» WORK ORDER:
Write out all of the entries exactly, please.

Saved entries:
::::
(* ===== verification/SparqlRoundtrip.v ===== *)
(** * Parsing a printed query

    The parser of queries yields what a printed query denotes: at the level of
    tokens for each clause, and at the level of texts with the tokenizer. *)

From S2P Require Import Prelude Datatypes GraphDataOps Serialization FuzzyTurtle SparqlText SparqlLexer SparqlParser SparqlQuery SparqlTermination SparqlSyntax SparqlExprRoundtrip SparqlPatternRoundtrip.
From Stdlib Require Import Strings.Ascii.
#[local] Open Scope nat_scope.
#[local] Open Scope list_scope.
#[local] Open Scope parse_scope.

(** ** The prologue *)

Lemma split_first_app c a b : forallb (λ x, negb (eqc x c)) a = true → split_first c (a ++ c :: b) = Some (a, b).
Proof. induction a as [|x a IH]; simpl; [by rewrite (Ascii.eqb_refl c : eqc c c = true)|]. intros [Hx%negb_true_iff Ha]%andb_true_iff. by rewrite Hx, (IH Ha). Qed.
Lemma name_char_colon c : isNameChar c = true → eqc c ":" = false.
Proof. destruct c as [[] [] [] [] [] [] [] []]; vm_compute; congruence. Qed.
Lemma forallb_impl {A} (p q : A → bool) l : (∀ x, p x = true → q x = true) → forallb p l = true → forallb q l = true.
Proof. intros H. rewrite !forallb_forall. eauto. Qed.
Lemma label_no_colon label : label_text label = true → forallb (λ x, negb (eqc x ":")) label = true.
Proof. destruct label as [|c r]; [done|]. intros [_ H]%andb_true_iff. apply (forallb_impl isNameChar); [|exact H]. intros x Hx. by rewrite name_char_colon. Qed.
Lemma before_last_label label : label_text label = true → before_last ":" (label ++ txt ":") = label.
Proof.
  intros H. unfold before_last. rewrite rev_app_distr. cbn [txt String.list_ascii_of_string rev app].
  change (split_first ":" (":"%char :: rev label)) with (if eqc ":" ":" then Some ([], rev label) else match split_first ":" (rev label) with Some (a, b) => Some (":"%char :: a, b) | None => None end).
  rewrite (Ascii.eqb_refl ":" : eqc ":" ":" = true). apply rev_involutive.
Qed.

Section Queries.
Context (iri_error : text → option text).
::::
» TASK SOLUTION:
(* ===== verification/SparqlRoundtrip.v ===== *)
(** * Parsing a printed query

    The parser of queries yields what a printed query denotes: at the level of
    tokens for each clause, and at the level of texts with the tokenizer. *)

From S2P Require Import Prelude Datatypes GraphDataOps Serialization FuzzyTurtle SparqlText SparqlLexer SparqlParser SparqlQuery SparqlTermination SparqlSyntax SparqlExprRoundtrip SparqlPatternRoundtrip.
From Stdlib Require Import Strings.Ascii.
#[local] Open Scope nat_scope.
#[local] Open Scope list_scope.
#[local] Open Scope parse_scope.

(** ** The prologue *)

Lemma split_first_app c a b : forallb (λ x, negb (eqc x c)) a = true → split_first c (a ++ c :: b) = Some (a, b).
Proof. induction a as [|x a IH]; simpl; [by rewrite (Ascii.eqb_refl c : eqc c c = true)|]. intros [Hx%negb_true_iff Ha]%andb_true_iff. by rewrite Hx, (IH Ha). Qed.
Lemma name_char_colon c : isNameChar c = true → eqc c ":" = false.
Proof. destruct c as [[] [] [] [] [] [] [] []]; vm_compute; congruence. Qed.
Lemma forallb_impl {A} (p q : A → bool) l : (∀ x, p x = true → q x = true) → forallb p l = true → forallb q l = true.
Proof. intros H. rewrite !forallb_forall. eauto. Qed.
Lemma label_no_colon label : label_text label = true → forallb (λ x, negb (eqc x ":")) label = true.
Proof. destruct label as [|c r]; [done|]. intros [_ H]%andb_true_iff. apply (forallb_impl isNameChar); [|exact H]. intros x Hx. by rewrite name_char_colon. Qed.
Lemma before_last_label label : label_text label = true → before_last ":" (label ++ txt ":") = label.
Proof.
  intros H. unfold before_last. rewrite rev_app_distr. cbn [txt String.list_ascii_of_string rev app].
  change (split_first ":" (":"%char :: rev label)) with (if eqc ":" ":" then Some ([], rev label) else match split_first ":" (rev label) with Some (a, b) => Some (":"%char :: a, b) | None => None end).
  rewrite (Ascii.eqb_refl ":" : eqc ":" ":" = true). apply rev_involutive.
Qed.

Section Queries.
Context (iri_error : text → option text).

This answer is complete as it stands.